Lemma find_filter_none {A : Type} (P Q : A → bool) (rows : list A) :
  (∀ r, P r = true → Q r = false) → List.find P (List.filter Q rows) = None.
Proof.
  intros HPQ. induction rows as [| r rows IH]; [done |].
  cbn [List.filter]. destruct (Q r) eqn:HQ; [| done].
  cbn [List.find]. destruct (P r) eqn:HP; [| done].
  rewrite (HPQ r HP) in HQ. discriminate HQ.
Qed.

Lemma keep_others_all {A : Type} (owner : A → Z) (user_id : Z) (known : list Z)
    (rows : list A) :
  user_id ∉ known → Forall (λ r, owner r ∈ known) rows →
  List.filter (λ r, negb (owner r =? user_id)) rows = rows.
Proof.
  intros Hunknown Howned. apply filter_all.
  eapply Forall_impl; [done |]. intros r Hr. simpl in Hr.
  apply negb_true_iff, Z.eqb_neq. congruence.
Qed.

Section Reset.

Context {E : Db.SqlEngine}.
Hypothesis Hlawful : Db.lawful.

Lemma reset_user_cases (db : Db.Database) (user_id : Z) :
  let reset := Db.reset_user db user_id in
  (reset.1 = true ↔ user_id ∈ known_users db)
  ∧ Db.get_name reset.2 user_id = "friend"
  ∧ Db.get_stats reset.2 user_id
    = {| Db.total_messages := 0; Db.notes_count := 0; Db.tasks_count := 0;
         Db.reminders_count := 0; Db.last_interaction := "Never" |}
  ∧ Db.get_notes reset.2 user_id None = []
  ∧ (∀ flag, Db.get_tasks reset.2 user_id flag = [])
  ∧ Db.get_reminders reset.2 user_id = []
  ∧ Db.get_facts reset.2 user_id = []
  ∧ (∀ other, other ≠ user_id →
       Db.get_name reset.2 other = Db.get_name db other
       ∧ Db.get_stats reset.2 other = Db.get_stats db other
       ∧ Db.get_notes reset.2 other None = Db.get_notes db other None
       ∧ (∀ flag, Db.get_tasks reset.2 other flag = Db.get_tasks db other flag)
       ∧ Db.get_reminders reset.2 other = Db.get_reminders db other
       ∧ Db.get_facts reset.2 other = Db.get_facts db other)
  ∧ (consistent db → reset.1 = false → reset.2 = db).
Proof.
  intros reset.
  assert (Hgone : ∀ (A : Type) (owner : A → Z) (extra : A → bool) (rows : list A),
            List.filter (λ r, (owner r =? user_id) && extra r)
                        (List.filter (λ r, negb (owner r =? user_id)) rows) = []).
  { intros A owner extra rows. apply filter_filter_none.
    intros r [Hu _]%andb_true_iff. by rewrite Hu. }
  assert (Hgone' : ∀ (A : Type) (owner : A → Z) (rows : list A),
            List.filter (λ r, owner r =? user_id)
                        (List.filter (λ r, negb (owner r =? user_id)) rows) = []).
  { intros A owner rows. apply filter_filter_none. intros r Hu. by rewrite Hu. }
  assert (Hkept : ∀ (A : Type) (owner : A → Z) (extra : A → bool) (rows : list A) other,
            other ≠ user_id →
            List.filter (λ r, (owner r =? other) && extra r)
                        (List.filter (λ r, negb (owner r =? user_id)) rows)
            = List.filter (λ r, (owner r =? other) && extra r) rows).
  { intros A owner extra rows other Hne. apply filter_filter_same.
    intros r [Hu%Z.eqb_eq _]%andb_true_iff. apply negb_true_iff, Z.eqb_neq. congruence. }
  assert (Hkept' : ∀ (A : Type) (owner : A → Z) (rows : list A) other,
            other ≠ user_id →
            List.filter (λ r, owner r =? other)
                        (List.filter (λ r, negb (owner r =? user_id)) rows)
            = List.filter (λ r, owner r =? other) rows).
  { intros A owner rows other Hne. apply filter_filter_same.
    intros r Hu%Z.eqb_eq. apply negb_true_iff, Z.eqb_neq. congruence. }
  assert (Hrow : Db.user_row reset.2 user_id = None).
  { apply find_filter_none. intros r Hu. by rewrite Hu. }
  assert (Hrow' : ∀ other, other ≠ user_id →
            Db.user_row reset.2 other = Db.user_row db other).
  { intros other Hne. apply find_filter_same.
    intros r Hu%Z.eqb_eq. apply negb_true_iff, Z.eqb_neq. congruence. }
  split; [| split; [| split; [| split; [| split; [| split; [| split; [| split]]]]]]].
  - unfold reset. cbn [fst Db.reset_user]. rewrite filter_positive. split.
    + intros (r & Hr & Hu%Z.eqb_eq). apply list_elem_of_fmap. by exists r.
    + intros (r & -> & Hr)%list_elem_of_fmap. exists r. by rewrite Z.eqb_refl.
  - unfold Db.get_name. by rewrite Hrow.
  - unfold Db.get_stats. rewrite Hrow. unfold reset.
    cbn [snd Db.reset_user Db.notes Db.tasks Db.reminders].
    by rewrite Hgone', !Hgone.
  - unfold Db.get_notes, reset. cbn [snd Db.reset_user Db.notes].
    by rewrite Hgone', (order_by_nil Hlawful).
  - intros flag. unfold Db.get_tasks, reset. cbn [snd Db.reset_user Db.tasks].
    by rewrite Hgone, (order_by_nil Hlawful).
  - unfold Db.get_reminders, reset. cbn [snd Db.reset_user Db.reminders].
    by rewrite Hgone, (order_by_nil Hlawful).
  - unfold Db.get_facts, reset. cbn [snd Db.reset_user Db.facts].
    by rewrite Hgone', (order_by_nil Hlawful).
  - intros other Hne. split; [| split; [| split; [| split; [| split]]]].
    + unfold Db.get_name. by rewrite Hrow'.
    + unfold Db.get_stats. rewrite Hrow' by done. unfold reset.
      cbn [snd Db.reset_user Db.notes Db.tasks Db.reminders].
      by rewrite Hkept', !Hkept.
    + unfold Db.get_notes, reset. cbn [snd Db.reset_user Db.notes].
      by rewrite Hkept'.
    + intros flag. unfold Db.get_tasks, reset. cbn [snd Db.reset_user Db.tasks].
      by rewrite Hkept.
    + unfold Db.get_reminders, reset. cbn [snd Db.reset_user Db.reminders].
      by rewrite Hkept.
    + unfold Db.get_facts, reset. cbn [snd Db.reset_user Db.facts].
      by rewrite Hkept'.
  - intros Hdb Hnone. unfold reset in *. cbn [fst snd Db.reset_user] in *.
    assert (Hunknown : user_id ∉ known_users db).
    { intros (r & Heq & Hr)%list_elem_of_fmap.
      assert (Hfound : (0 <? length (List.filter
                (λ r', (Db.users_user_id r' =? user_id)%Z) (Db.users db)))%nat = true).
      { apply (proj2 (filter_positive _ _)). exists r. split; [done |].
        rewrite Heq. apply Z.eqb_refl. }
      rewrite Hfound in Hnone. discriminate Hnone. }
    destruct Hdb. rewrite no_patterns0.
    rewrite (keep_others_all _ _ _ _ Hunknown notes_owned0).
    rewrite (keep_others_all _ _ _ _ Hunknown tasks_owned0).
    rewrite (keep_others_all _ _ _ _ Hunknown reminders_owned0).
    rewrite (keep_others_all _ _ _ _ Hunknown facts_owned0).
    rewrite (filter_negb_none _ _ (no_user_rows db user_id Hunknown)).
    destruct db. simpl in *. by rewrite no_patterns0.
Qed.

*****

* Problem to solve: Give the listing above again in full, exactly as written.

* Result of this task:
Lemma find_filter_none {A : Type} (P Q : A → bool) (rows : list A) :
  (∀ r, P r = true → Q r = false) → List.find P (List.filter Q rows) = None.
Proof.
  intros HPQ. induction rows as [| r rows IH]; [done |].
  cbn [List.filter]. destruct (Q r) eqn:HQ; [| done].
  cbn [List.find]. destruct (P r) eqn:HP; [| done].
  rewrite (HPQ r HP) in HQ. discriminate HQ.
Qed.

Lemma keep_others_all {A : Type} (owner : A → Z) (user_id : Z) (known : list Z)
    (rows : list A) :
  user_id ∉ known → Forall (λ r, owner r ∈ known) rows →
  List.filter (λ r, negb (owner r =? user_id)) rows = rows.
Proof.
  intros Hunknown Howned. apply filter_all.
  eapply Forall_impl; [done |]. intros r Hr. simpl in Hr.
  apply negb_true_iff, Z.eqb_neq. congruence.
Qed.

Section Reset.

Context {E : Db.SqlEngine}.
Hypothesis Hlawful : Db.lawful.

Lemma reset_user_cases (db : Db.Database) (user_id : Z) :
  let reset := Db.reset_user db user_id in
  (reset.1 = true ↔ user_id ∈ known_users db)
  ∧ Db.get_name reset.2 user_id = "friend"
  ∧ Db.get_stats reset.2 user_id
    = {| Db.total_messages := 0; Db.notes_count := 0; Db.tasks_count := 0;
         Db.reminders_count := 0; Db.last_interaction := "Never" |}
  ∧ Db.get_notes reset.2 user_id None = []
  ∧ (∀ flag, Db.get_tasks reset.2 user_id flag = [])
  ∧ Db.get_reminders reset.2 user_id = []
  ∧ Db.get_facts reset.2 user_id = []
  ∧ (∀ other, other ≠ user_id →
       Db.get_name reset.2 other = Db.get_name db other
       ∧ Db.get_stats reset.2 other = Db.get_stats db other
       ∧ Db.get_notes reset.2 other None = Db.get_notes db other None
       ∧ (∀ flag, Db.get_tasks reset.2 other flag = Db.get_tasks db other flag)
       ∧ Db.get_reminders reset.2 other = Db.get_reminders db other
       ∧ Db.get_facts reset.2 other = Db.get_facts db other)
  ∧ (consistent db → reset.1 = false → reset.2 = db).
Proof.
  intros reset.
  assert (Hgone : ∀ (A : Type) (owner : A → Z) (extra : A → bool) (rows : list A),
            List.filter (λ r, (owner r =? user_id) && extra r)
                        (List.filter (λ r, negb (owner r =? user_id)) rows) = []).
  { intros A owner extra rows. apply filter_filter_none.
    intros r [Hu _]%andb_true_iff. by rewrite Hu. }
  assert (Hgone' : ∀ (A : Type) (owner : A → Z) (rows : list A),
            List.filter (λ r, owner r =? user_id)
                        (List.filter (λ r, negb (owner r =? user_id)) rows) = []).
  { intros A owner rows. apply filter_filter_none. intros r Hu. by rewrite Hu. }
  assert (Hkept : ∀ (A : Type) (owner : A → Z) (extra : A → bool) (rows : list A) other,
            other ≠ user_id →
            List.filter (λ r, (owner r =? other) && extra r)
                        (List.filter (λ r, negb (owner r =? user_id)) rows)
            = List.filter (λ r, (owner r =? other) && extra r) rows).
  { intros A owner extra rows other Hne. apply filter_filter_same.
    intros r [Hu%Z.eqb_eq _]%andb_true_iff. apply negb_true_iff, Z.eqb_neq. congruence. }
  assert (Hkept' : ∀ (A : Type) (owner : A → Z) (rows : list A) other,
            other ≠ user_id →
            List.filter (λ r, owner r =? other)
                        (List.filter (λ r, negb (owner r =? user_id)) rows)
            = List.filter (λ r, owner r =? other) rows).
  { intros A owner rows other Hne. apply filter_filter_same.
    intros r Hu%Z.eqb_eq. apply negb_true_iff, Z.eqb_neq. congruence. }
  assert (Hrow : Db.user_row reset.2 user_id = None).
  { apply find_filter_none. intros r Hu. by rewrite Hu. }
  assert (Hrow' : ∀ other, other ≠ user_id →
            Db.user_row reset.2 other = Db.user_row db other).
  { intros other Hne. apply find_filter_same.
    intros r Hu%Z.eqb_eq. apply negb_true_iff, Z.eqb_neq. congruence. }
  split; [| split; [| split; [| split; [| split; [| split; [| split; [| split]]]]]]].
  - unfold reset. cbn [fst Db.reset_user]. rewrite filter_positive. split.
    + intros (r & Hr & Hu%Z.eqb_eq). apply list_elem_of_fmap. by exists r.
    + intros (r & -> & Hr)%list_elem_of_fmap. exists r. by rewrite Z.eqb_refl.
  - unfold Db.get_name. by rewrite Hrow.
  - unfold Db.get_stats. rewrite Hrow. unfold reset.
    cbn [snd Db.reset_user Db.notes Db.tasks Db.reminders].
    by rewrite Hgone', !Hgone.
  - unfold Db.get_notes, reset. cbn [snd Db.reset_user Db.notes].
    by rewrite Hgone', (order_by_nil Hlawful).
  - intros flag. unfold Db.get_tasks, reset. cbn [snd Db.reset_user Db.tasks].
    by rewrite Hgone, (order_by_nil Hlawful).
  - unfold Db.get_reminders, reset. cbn [snd Db.reset_user Db.reminders].
    by rewrite Hgone, (order_by_nil Hlawful).
  - unfold Db.get_facts, reset. cbn [snd Db.reset_user Db.facts].
    by rewrite Hgone', (order_by_nil Hlawful).
  - intros other Hne. split; [| split; [| split; [| split; [| split]]]].
    + unfold Db.get_name. by rewrite Hrow'.
    + unfold Db.get_stats. rewrite Hrow' by done. unfold reset.
      cbn [snd Db.reset_user Db.notes Db.tasks Db.reminders].
      by rewrite Hkept', !Hkept.
    + unfold Db.get_notes, reset. cbn [snd Db.reset_user Db.notes].
      by rewrite Hkept'.
    + intros flag. unfold Db.get_tasks, reset. cbn [snd Db.reset_user Db.tasks].
      by rewrite Hkept.
    + unfold Db.get_reminders, reset. cbn [snd Db.reset_user Db.reminders].
      by rewrite Hkept.
    + unfold Db.get_facts, reset. cbn [snd Db.reset_user Db.facts].
      by rewrite Hkept'.
  - intros Hdb Hnone. unfold reset in *. cbn [fst snd Db.reset_user] in *.
    assert (Hunknown : user_id ∉ known_users db).
    { intros (r & Heq & Hr)%list_elem_of_fmap.
      assert (Hfound : (0 <? length (List.filter
                (λ r', (Db.users_user_id r' =? user_id)%Z) (Db.users db)))%nat = true).
      { apply (proj2 (filter_positive _ _)). exists r. split; [done |].
        rewrite Heq. apply Z.eqb_refl. }
      rewrite Hfound in Hnone. discriminate Hnone. }
    destruct Hdb. rewrite no_patterns0.
    rewrite (keep_others_all _ _ _ _ Hunknown notes_owned0).
    rewrite (keep_others_all _ _ _ _ Hunknown tasks_owned0).
    rewrite (keep_others_all _ _ _ _ Hunknown reminders_owned0).
    rewrite (keep_others_all _ _ _ _ Hunknown facts_owned0).
    rewrite (filter_negb_none _ _ (no_user_rows db user_id Hunknown)).
    destruct db. simpl in *. by rewrite no_patterns0.
Qed.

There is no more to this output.